How to cite this article: Garg UC. Precision medicine in psychiatry. Arch Biol Psychiatry 2023;1:6-10.

Good evening everybody. It is great privilege and honor for me to present the presidential address in the 17th Annual National Conference of the Indian Association of Biological Psychiatry.

What is Precision Medicine in Psychiatry? And why should we go for precision medicine in Psychiatry? This is the main aim of my lecture on Precision psychiatry.

INTRODUCTION

It can be argued that among the disciplines of modern medicine, psychiatry is perhaps the most “personalized or précise” with patients at the center. However, even in psychiatry, with a wide array of interventions available and patients coming from a constellation of personal factors, a lot of scope arises to further tailor the treatments offered. The central principle of personalized medicine is the notion that an individual’s unique physiologic traits have a vital role in both disease susceptibility and responsiveness to certain therapies.

Term “Precision medicine” is used in preference to “personalized” to avoid implying that each technology or technique is developed for an individual patient, rather, it depends on using such techniques for exact measurements that are most suited for each person.

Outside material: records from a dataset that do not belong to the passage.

(* ===== verification/SenderSpec.v ===== *)
(** * Correctness of the TCP sender

    The invariant of [TCPSender]: the outstanding segments are consecutive pieces of the
    stream between the last acknowledged and the next sequence number, every queued
    segment is a piece of the stream, and the timer runs exactly while something is
    outstanding.  Every operation keeps it and none faults; the theorems describe what
    [fill_window], [ack_received] and [tick] do on every branch. *)

From S2P Require Import Prelude ByteStream WrappingIntegers Buffer TCPHeader TCPSegment.
From S2P Require Import RetransmissionTimer ReassemblerSpec SegmentSpec TCPSender.

Module SenderSpec.

Import WrappingInt32 SegmentSpec TCPSender.

(** ** Pieces of the stream *)

(** What the wire format needs of a segment: fields within their widths, a header without
    options and a payload that fits a datagram. *)
Definition plain (seg : TCPSegment.TCPSegment) : Prop :=
  TCPHeader.wf (TCPSegment.header seg) /\ TCPHeader.doff (TCPSegment.header seg) = 5 /\
  zlen (Buffer.str (TCPSegment.payload seg)) <= TCPConfig.MAX_PAYLOAD_SIZE.

Lemma segment_with_plain seqno syn fin payload :
  wf seqno -> zlen (Buffer.str payload) <= TCPConfig.MAX_PAYLOAD_SIZE -> plain (segment_with seqno syn fin payload).
Proof. intros Hs Hp. split; [|done]. by split. Qed.

(** [seg] is the piece at [k] of the stream sent so far; a FIN occurs only once the
    stream is complete. *)
Definition piece (sent : bytes) (isn : WrappingInt32) (fin : bool) (seg : TCPSegment.TCPSegment) (k : Z) : Prop :=
  carries sent isn seg k /\ (TCPHeader.fin (TCPSegment.header seg) = true -> fin = true) /\ plain seg.

(** Consecutive pieces from position [a] to position [b]. *)
Inductive chain (sent : bytes) (isn : WrappingInt32) (fin : bool) : Z -> list TCPSegment.TCPSegment -> Z -> Prop :=
  | chain_nil a : chain sent isn fin a [] a
  | chain_cons a seg segs b :
      piece sent isn fin seg a -> 0 < span seg -> chain sent isn fin (a + span seg) segs b ->
      chain sent isn fin a (seg :: segs) b.

(** What the owner may find in [segments_out()]: a piece, or a segment that occupies no
    sequence numbers. *)
Definition emitted (sent : bytes) (isn : WrappingInt32) (fin : bool) (seg : TCPSegment.TCPSegment) : Prop :=
  exists k, 0 <= k /\ TCPHeader.seqno (TCPSegment.header seg) = wrap k isn /\
    (piece sent isn fin seg k \/ span seg = 0 /\ plain seg).

(** The stream can grow until the FIN is sent. *)
Definition grows (sent : bytes) (fin : bool) (sent' : bytes) (fin' : bool) : Prop :=
  sent `prefix_of` sent' /\ (fin = true -> sent' = sent /\ fin' = true).

Lemma grows_refl sent fin : grows sent fin sent fin.
Proof. by split. Qed.

Lemma grows_trans s1 f1 s2 f2 s3 f3 : grows s1 f1 s2 f2 -> grows s2 f2 s3 f3 -> grows s1 f1 s3 f3.
Proof.
  intros [P1 F1] [P2 F2]. split; [by etrans|]. intros H. destruct (F1 H) as [-> H2].
  by apply F2.
Qed.

Lemma piece_grows sent isn fin sent' fin' seg k :
  grows sent fin sent' fin' -> piece sent isn fin seg k -> piece sent' isn fin' seg k.
Proof.
  intros [Hp Hf] (Hc & Hfin & Hpl). destruct (TCPHeader.fin (TCPSegment.header seg)) eqn:E.
  - destruct (Hf (Hfin eq_refl)) as [-> ->]. by split.
  - split_and!; [by eapply carries_prefix|congruence|done].
Qed.

Lemma chain_grows sent isn fin sent' fin' a segs b :
  grows sent fin sent' fin' -> chain sent isn fin a segs b -> chain sent' isn fin' a segs b.
Proof. intros Hg. induction 1; econstructor; eauto using piece_grows. Qed.

Lemma emitted_grows sent isn fin sent' fin' seg :
  grows sent fin sent' fin' -> emitted sent isn fin seg -> emitted sent' isn fin' seg.
Proof. intros Hg (k & Hk & Hs & [Hp|H0]); exists k; eauto 6 using piece_grows. Qed.

Lemma chain_le sent isn fin a segs b : chain sent isn fin a segs b -> a <= b.
Proof. induction 1; lia. Qed.

Lemma chain_nonempty sent isn fin a segs b : chain sent isn fin a segs b -> segs <> [] -> a < b.
Proof. intros H. destruct H as [|a seg segs b Hp Hs Hc]; [done|]. apply chain_le in Hc. lia. Qed.

Lemma chain_same sent isn fin a segs : chain sent isn fin a segs a -> segs = [].
Proof. intros H. destruct (decide (segs = [])) as [|n]; [done|]. pose proof (chain_nonempty _ _ _ _ _ _ H n). lia. Qed.

Lemma chain_snoc sent isn fin a segs b seg :
  chain sent isn fin a segs b -> piece sent isn fin seg b -> 0 < span seg ->
  chain sent isn fin a (segs ++ [seg]) (b + span seg).
Proof.
  intros H. induction H as [a|a s segs b Hp Hs Hc IH]; intros Hp' Hs'; simpl.
  - econstructor; [done|done|constructor].
  - econstructor; eauto.
Qed.

(** The sequence numbers in a chain are those of its segments. *)
Lemma chain_spans sent isn fin a segs b :
  chain sent isn fin a segs b -> b - a = foldr (fun seg n => span seg + n) 0 segs.
Proof. induction 1; simpl; lia. Qed.

Lemma chain_emitted sent isn fin a segs b :
  0 <= a -> chain sent isn fin a segs b -> Forall (emitted sent isn fin) segs.
Proof.
  intros Ha H. revert Ha. induction H as [|a seg segs b Hp Hs Hc IH]; intros Ha; constructor.
  - exists a. split_and!; [done|apply Hp|by left].
  - apply IH. pose proof (span_nonneg seg). lia.
Qed.

(** ** The invariant *)

Record ok (sent : bytes) (s : TCPSender) : Prop := {
  ok_isn : wf (_isn s);
  ok_stream : ByteStream.ok (_stream s);
  ok_read : ByteStream.bytes_read (_stream s) = zlen sent;
  ok_start : _set_syn_flag s = false -> sent = [] /\ _set_fin_flag s = false;
  ok_next : _next_seqno s = (if _set_syn_flag s then 1 else 0) + zlen sent
                            + (if _set_fin_flag s then 1 else 0);
  ok_ack : 0 <= _receiver_ack s;
  ok_flight : _next_seqno s - _receiver_ack s < 2 ^ 31;
  ok_far : _next_seqno s <= 2 ^ 60;
  ok_outstanding : chain sent (_isn s) (_set_fin_flag s) (_receiver_ack s)
                     (_outstanding_segments s) (_next_seqno s);
  ok_out : Forall (emitted sent (_isn s) (_set_fin_flag s)) (_segments_out s);
  ok_timer : RetransmissionTimer.ok (_retransmission_timer s);
  ok_running : RetransmissionTimer._is_running (_retransmission_timer s)
               = bool_decide (_outstanding_segments s <> []);
  ok_timeout : RetransmissionTimer._init_rto (_retransmission_timer s) = _initial_retransmission_timeout s;
  ok_idle : _outstanding_segments s = [] -> _consecutive_retransmissions s = 0;
  ok_window : is_u16 (_receiver_window_size s)
}.

Lemma sender_construct_ok capacity rto fixed_isn random :
  is_u64 capacity -> is_u16 rto -> is_u32 random -> (forall isn, fixed_isn = Some isn -> wf isn) ->
  ok [] (construct capacity rto fixed_isn random).
Proof.
  intros Hc Hr Hrnd Hf. assert (is_u64 rto) by (unfold is_u16, is_u64 in *; lia).
  split; simpl; auto with sponge; try done; try lia.
  - destruct fixed_isn; simpl; auto.
  - constructor.
Qed.

Lemma in_flight_eq sent s : ok sent s -> bytes_in_flight s = _next_seqno s - _receiver_ack s.
Proof.
  intros H. apply to_u64_small. pose proof (chain_le _ _ _ _ _ _ (ok_outstanding _ _ H)).
  pose proof (ok_flight _ _ H). unfold is_u64. lia.
Qed.

(** ** [fill_window] *)

(** The window the sender works with. *)
Definition effective_window (s : TCPSender) : Z :=
  if decide (_receiver_window_size s = 0) then 1 else _receiver_window_size s.

(** Everything the stream holds can be in flight without leaving the range in which
    sequence numbers are unwrapped. *)
Definition fits (s : TCPSender) : Prop :=
  let rest := ByteStream.buffer_size (_stream s) + (if _set_syn_flag s then 0 else 1)
              + (if _set_fin_flag s then 0 else 1) in
  _next_seqno s - _receiver_ack s + rest < 2 ^ 31 /\ _next_seqno s + rest <= 2 ^ 60.

(** Once the FIN is sent nothing is left to send. *)
Definition closed (s : TCPSender) : Prop :=
  _set_fin_flag s = true -> ByteStream.buffer (_stream s) = [] /\ ByteStream.input_ended (_stream s) = true.

(** The effect of sending the segments [new]. *)
Record extends (new : list TCPSegment.TCPSegment) (sent : bytes) (s : TCPSender)
    (sent' : bytes) (s' : TCPSender) : Prop := {
  ext_ok : ok sent' s';
  ext_grows : grows sent (_set_fin_flag s) sent' (_set_fin_flag s');
  ext_fits : fits s';
  ext_out : _segments_out s' = _segments_out s ++ new;
  ext_outstanding : _outstanding_segments s' = _outstanding_segments s ++ new;
  ext_stream : sent' ++ ByteStream.buffer (_stream s') = sent ++ ByteStream.buffer (_stream s);
  ext_data : sent' = sent ++ concat (map (fun seg => Buffer.str (TCPSegment.payload seg)) new);
  ext_ended : ByteStream.input_ended (_stream s') = ByteStream.input_ended (_stream s);
  ext_payload : Forall (fun seg => zlen (Buffer.str (TCPSegment.payload seg)) <= TCPConfig.MAX_PAYLOAD_SIZE) new;
  ext_syn : _set_syn_flag s = true -> _set_syn_flag s' = true;
  ext_isn : _isn s' = _isn s;
  ext_ack : _receiver_ack s' = _receiver_ack s;
  ext_window : _receiver_window_size s' = _receiver_window_size s;
  ext_retx : _consecutive_retransmissions s' = _consecutive_retransmissions s;
  ext_within : bytes_in_flight s <= effective_window s -> bytes_in_flight s' <= effective_window s;
  ext_closed : closed s -> closed s'
}.

Lemma extends_refl sent s : ok sent s -> fits s -> extends [] sent s sent s.
Proof. intros H Hf. split; rewrite ?app_nil_r; auto using grows_refl. Qed.

Lemma extends_trans n1 n2 sent1 s1 sent2 s2 sent3 s3 :
  extends n1 sent1 s1 sent2 s2 -> extends n2 sent2 s2 sent3 s3 -> extends (n1 ++ n2) sent1 s1 sent3 s3.
Proof.
  intros H1 H2. destruct H2 as [K1 K2 K3 K4 K5 K6 Kd K7 K8 Ks K9 K10 K11 K12 K13 Kc].
  destruct H1 as [L1 L2 L3 L4 L5 L6 Ld L7 L8 Ls L9 L10 L11 L12 L13 Lc].
  split; try congruence; try done.
  - by eapply grows_trans.
  - by rewrite K4, L4, app_assoc.
  - by rewrite K5, L5, app_assoc.
  - by rewrite Kd, Ld, map_app, concat_app, app_assoc.
  - by apply Forall_app.
  - auto.
  - intros Hw. unfold effective_window in *. rewrite L11 in K13. auto.
  - auto.
Qed.

(** The state in which [send] finds the sender. *)
Definition staged (stream : ByteStream.ByteStream) (next : Z) (fin : bool) (s : TCPSender) : TCPSender :=
  mk (_isn s) (_segments_out s) (_initial_retransmission_timeout s) stream next (_retransmission_timer s)
     (_receiver_ack s) (_receiver_window_size s) (_outstanding_segments s)
     (_consecutive_retransmissions s) true fin.

Section Send.
Context (sent : bytes) (s : TCPSender) (data : bytes) (stream : ByteStream.ByteStream).
Context (seg : TCPSegment.TCPSegment).
Let fin := TCPHeader.fin (TCPSegment.header seg).
Let next := _next_seqno s + span seg.
Context (Hok : ok sent s) (Hfits : fits s) (Hopen : _set_fin_flag s = false).
Context (Hstream : ByteStream.ok stream) (Hread : ByteStream.bytes_read stream = zlen (sent ++ data))
  (Hdata : data ++ ByteStream.buffer stream = ByteStream.buffer (_stream s))
  (Hended : ByteStream.input_ended stream = ByteStream.input_ended (_stream s)).
Context (Hcarries : carries (sent ++ data) (_isn s) seg (_next_seqno s)) (Hspan : 0 < span seg)
  (Hnext : next = 1 + zlen (sent ++ data) + (if fin then 1 else 0))
  (Hpay : Buffer.str (TCPSegment.payload seg) = data) (Hplain : plain seg)
  (Hlast : fin = true -> ByteStream.buffer stream = [] /\ ByteStream.input_ended stream = true).

Lemma send_fits : fits (send seg (staged stream next fin s)).
Proof.
  pose proof (ok_next _ _ Hok) as Hn. destruct Hfits as [H1 H2]. unfold fits, ByteStream.buffer_size in *.
  simpl. rewrite <- Hdata, Hopen in *. autorewrite with zlen in *. split; repeat case_match; lia.
Qed.

Lemma send_grows : grows sent (_set_fin_flag s) (sent ++ data) fin.
Proof. split; [by apply prefix_app_r|congruence]. Qed.

Lemma send_ok : ok (sent ++ data) (send seg (staged stream next fin s)).
Proof.
  pose proof send_fits as [F1 F2]. pose proof send_grows as Hg.
  pose proof (zlen_nonneg (ByteStream.buffer stream)).
  assert (Hpiece : piece (sent ++ data) (_isn s) fin seg (_next_seqno s)) by done.
  unfold ByteStream.buffer_size in *. simpl in F1, F2.
  destruct Hok as [? ? ? ? ? ? ? ? Hout Hq ? ? ? ? ?].
  split; simpl; try done; auto with sponge; try by (repeat case_match; lia).
  - unfold push_back. apply chain_snoc; [by eapply chain_grows|done|done].
  - unfold push_back. apply Forall_app; split; [|apply Forall_singleton].
    + eapply Forall_impl; [exact Hq|]. intros x. by apply emitted_grows.
    + exists (_next_seqno s). pose proof (chain_le _ _ _ _ _ _ Hout). split_and!; [lia|apply Hcarries|by left].
  - rewrite RetransmissionTimer.start_timer_running. symmetry. apply bool_decide_true.
    unfold push_back. by destruct (_outstanding_segments s).
  - by rewrite RetransmissionTimer.start_timer_init.
  - unfold push_back. by destruct (_outstanding_segments s).
Qed.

Precision psychiatry, therefore, attempts to address the two outstanding quandaries that are widely accepted to be undermining the scientific legitimacy of “evidence-based” psychiatry practice:

  1. About performing treatment studies on the grounds of ill-defined phenotypes that do not represent valid stratification

  2. Able to successfully work with patients at the predetermined idiographic level using non-empirical data.[1]

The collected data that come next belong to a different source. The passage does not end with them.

(* ===== verification/Progress.v ===== *)
(** * Recovery: a sender and a receiver make progress

    [Network] shows that nothing wrong is delivered; this file shows that everything is.  A
    round is what happens when the retransmission timer expires and one retransmission and
    one acknowledgment get through: the sender fills its window, the timer expires, the
    owner sends what is queued, the oldest outstanding segment reaches the receiver, whose
    owner reads, and the receiver's acknowledgment reaches the sender.  Acknowledgments are
    genuine here: the position they carry has been reached by the receiver. *)

From S2P Require Import Prelude ByteStream WrappingIntegers Buffer TCPHeader TCPSegment.
From S2P Require Import StreamReassembler ReassemblerSpec SegmentSpec TCPReceiver.
From S2P Require Import RetransmissionTimer TCPSender SenderSpec Network.

Module Progress.

Import WrappingInt32 SegmentSpec Network.

(** ** The receiver *)

(** The sequence number of the first thing the receiver misses. *)
Definition position (r : TCPReceiver.TCPReceiver) : Z :=
  match TCPReceiver._isn r with
  | None => 0
  | Some _ => ByteStream.bytes_written (TCPReceiver.stream_out r) + 1
              + (if ByteStream.input_ended (TCPReceiver.stream_out r) then 1 else 0)
  end.

(** The owner reads everything that is there. *)
Lemma drain_step S isn r :
  TCPReceiver.receiving S isn r -> let len := ByteStream.buffer_size (TCPReceiver.stream_out r) in
  is_u64 len /\
  exists out r', TCPReceiver.read_out len r = Ok (out, r') /\ TCPReceiver.receiving S isn r' /\
    position r' = position r /\ TCPReceiver._isn r' = TCPReceiver._isn r /\
    TCPReceiver._capacity r' = TCPReceiver._capacity r /\
    ByteStream.bytes_written (TCPReceiver.stream_out r') = ByteStream.bytes_written (TCPReceiver.stream_out r) /\
    ByteStream.bytes_read (TCPReceiver.stream_out r') = ByteStream.bytes_written (TCPReceiver.stream_out r).
Proof.
  intros Hr len. pose proof Hr as (_ & _ & ops & st & R & T).
  destruct (Reassembly.available _ _ R) as [Hav Hlt]. pose proof (Reassembly.ref_bound _ _ R) as Hb.
  assert (Hlen : is_u64 len).
  { unfold len, ByteStream.buffer_size, TCPReceiver.stream_out, StreamReassembler.stream_out, is_u64. lia. }
  split; [done|]. destruct (TCPReceiver.read_out_step S isn len r Hlen Hr) as (out & r' & E & Hr' & Hi & Hc & He & _).
  exists out, r'. split; [done|]. split; [done|].
  destruct (Reassembly.read_step _ st len R Hlen) as (sr' & E' & R').
  unfold TCPReceiver.read_out in E. rewrite E' in E. cbn in E. injection E as <- <-.
  assert (Hl : len = Spec.next st - Spec.consumed st) by exact Hav.
  unfold Reassembly.Spec_read in R'. rewrite decide_True in R' by lia. cbn [snd] in R'.
  unfold position, TCPReceiver.stream_out, StreamReassembler.stream_out in *. cbn [TCPReceiver._isn TCPReceiver._reassembler] in *.
  rewrite He, <- (Reassembly.ref_next _ _ R'), <- (Reassembly.ref_consumed _ _ R'), <- (Reassembly.ref_next _ _ R).
  unfold Spec.consume, Spec.next in *. cbn [Spec.assembled Spec.consumed]. split_and!; try done. lia.
Qed.

(** A segment that starts at or before the first missing position and ends after it moves
    the receiver on, if there is room for one byte. *)
Lemma segment_advances S isn seg k r :
  wf isn -> carries S isn seg k -> TCPReceiver.near k r -> TCPReceiver.stream_fits S (TCPReceiver._capacity r) ->
  TCPReceiver.receiving S isn r -> 0 < TCPReceiver._capacity r ->
  ByteStream.bytes_read (TCPReceiver.stream_out r) = ByteStream.bytes_written (TCPReceiver.stream_out r) ->
  k <= position r < k + span seg ->
  exists r', TCPReceiver.segment_received seg r = Ok r' /\ position r < position r'.
Proof.
  intros Hw Hcar Hnear Hfit Hr Hcap Hdrained Hk. pose proof Hr as (Hi & Hc & ops & st & R & T).
  pose proof (Reassembly.ref_cap _ _ R) as Hcap'.
  destruct (TCPReceiver.deliver_step S isn seg k r ops st) as (index & sr' & E & Hidx & R' & T'); try done.
  { by rewrite Hcap', Hc. }
  assert (Hrec : TCPReceiver.segment_received seg r = Ok (TCPReceiver.mk sr' (TCPReceiver._capacity r) (Some isn))).
  { unfold TCPReceiver.segment_received. destruct Hi as [Hi|Hi]; rewrite Hi; [|done].
    unfold position in Hk. rewrite Hi in Hk. destruct Hcar as (Hseq & Hsyn & Hk0 & _).
    assert (k = 0) as -> by lia. rewrite (proj2 Hsyn eq_refl). simpl. by rewrite Hseq, TCPReceiver.wrap_0. }
  eexists. split; [exact Hrec|].
  pose proof (Spec.next_push_le (Buffer.copy (TCPSegment.payload seg)) index (TCPHeader.fin (TCPSegment.header seg)) st) as Hmono.
  unfold position in *. unfold TCPReceiver.stream_out, StreamReassembler.stream_out in *.
  cbn [TCPReceiver._isn TCPReceiver._reassembler].
  rewrite <- (Reassembly.ref_next _ _ R'), <- (Reassembly.ref_ended _ _ R').
  destruct Hi as [Hi|Hi]; rewrite Hi in *; [pose proof (Reassembly.ref_bound _ _ R); destruct (Spec.ended _); lia|].
  rewrite <- (Reassembly.ref_next _ _ R), <- (Reassembly.ref_ended _ _ R), <- (Reassembly.ref_consumed _ _ R) in *.
  pose proof (Reassembly.ref_bound _ _ R) as Hbound.
  destruct (carries_end _ _ _ _ Hcar) as [Hend Hfin]. pose proof (Reassembly.tracks_sound _ _ _ T) as Hsound.
  destruct (Spec.ended st) eqn:Hended.
  { pose proof (Spec.sound_ended _ _ Hsound Hended). case_match; lia. }
  pose proof Hcar as (_ & Hsyn & Hk0 & Hi0 & Hex & _ & Hlast). rewrite <- Hidx in Hi0, Hex, Hlast.
  unfold span, Buffer.copy in *. set (data := Buffer.str (TCPSegment.payload seg)) in *.
  assert (Hsynk : TCPHeader.syn (TCPSegment.header seg) = true -> k = 0) by apply Hsyn.
  destruct (decide (Spec.next st < index + zlen data)) as [Hin|Hout].
  - assert (Spec.next st < Spec.next (Spec.push data index (TCPHeader.fin (TCPSegment.header seg)) st)).
    { apply Spec.push_advances; [lia|unfold Spec.limit; lia|].
      destruct (TCPHeader.syn _); [specialize (Hsynk eq_refl)|]; lia. }
    repeat case_match; lia.
  - destruct (TCPHeader.fin (TCPSegment.header seg)) eqn:Ef; [|destruct (TCPHeader.syn _); lia].
    specialize (Hlast eq_refl).
    assert (Hpos : Spec.next st = index + zlen data)
      by (destruct (TCPHeader.syn _); [specialize (Hsynk eq_refl)|]; lia).
    assert (He : Spec.ended (Spec.push data index true st) = true).
    { unfold Spec.push. cbn [Spec.ended]. rewrite (bool_decide_true (Some _ = Some (Spec.next st))); [by rewrite orb_true_r|].
      f_equal. rewrite <- Hpos. apply to_u64_small. unfold is_u64.
      destruct (Reassembly.available _ _ R). pose proof (Reassembly.ref_bound _ _ R). lia. }
    rewrite He. lia.
Qed.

While the most current description of “personalized medicine” is stated as, “an approach to disease treatment and prevention that takes into account individual differences in genes, environment, and lifestyle.”[2] Based on the understanding that factors like the intricate interplay of personal characteristics, for example, (sub)culture, genetic culture, the bacteria in the mouth and gut, the personalities of both parents, the role one plays in the family, and the attachment to both parents, etc. these all are physically represented as biomarkers to a large extent. Personalized medicine’s main goals are therefore to assess an individual’s vulnerability to developing a disorder, establish an accurate diagnosis, and carry out the most efficient and favorable response to therapy.[3] Personalized in psychiatry can entail:

  • Levels of healthcare delivery and access

  • Implementing treatment plans based on the personal characteristics of patients:

    • Psychopathology

    • Personal history

    • Premorbid functioning

    • Family history

    • Physical comorbidities

    • Cognitive function

    • Environment and lifestyle

THE NEED IN PSYCHIATRY

To an extent, the high burden of psychiatric morbidity in the general population is contributed to our limited understanding of the etiopathogenesis of psychiatric disorders.[4] Moreover, this is compounded by the fact that symptoms overlap significantly between different disorders while varying dramatically across persons with the same disorder. The response to medications and therapy is also similarly variable, affected by multiple factors. An amalgamation of biomarkers and clinical factors is currently the most promising strategy that has been proposed for a valid individualization of disease management.[4]

THE EXPECTATIONS

Precision psychiatry model will lead to the identification of biomarkers that may assist with treatment selection and predict treatment outcome but will differ from personalized medicine. A particular patient would receive currently existing therapy modalities according to the individual’s medical illness category, and not an intervention that would be specifically designed for that individual following the acknowledgment of their unique characteristics, which is the scenario in “personalized psychiatry.”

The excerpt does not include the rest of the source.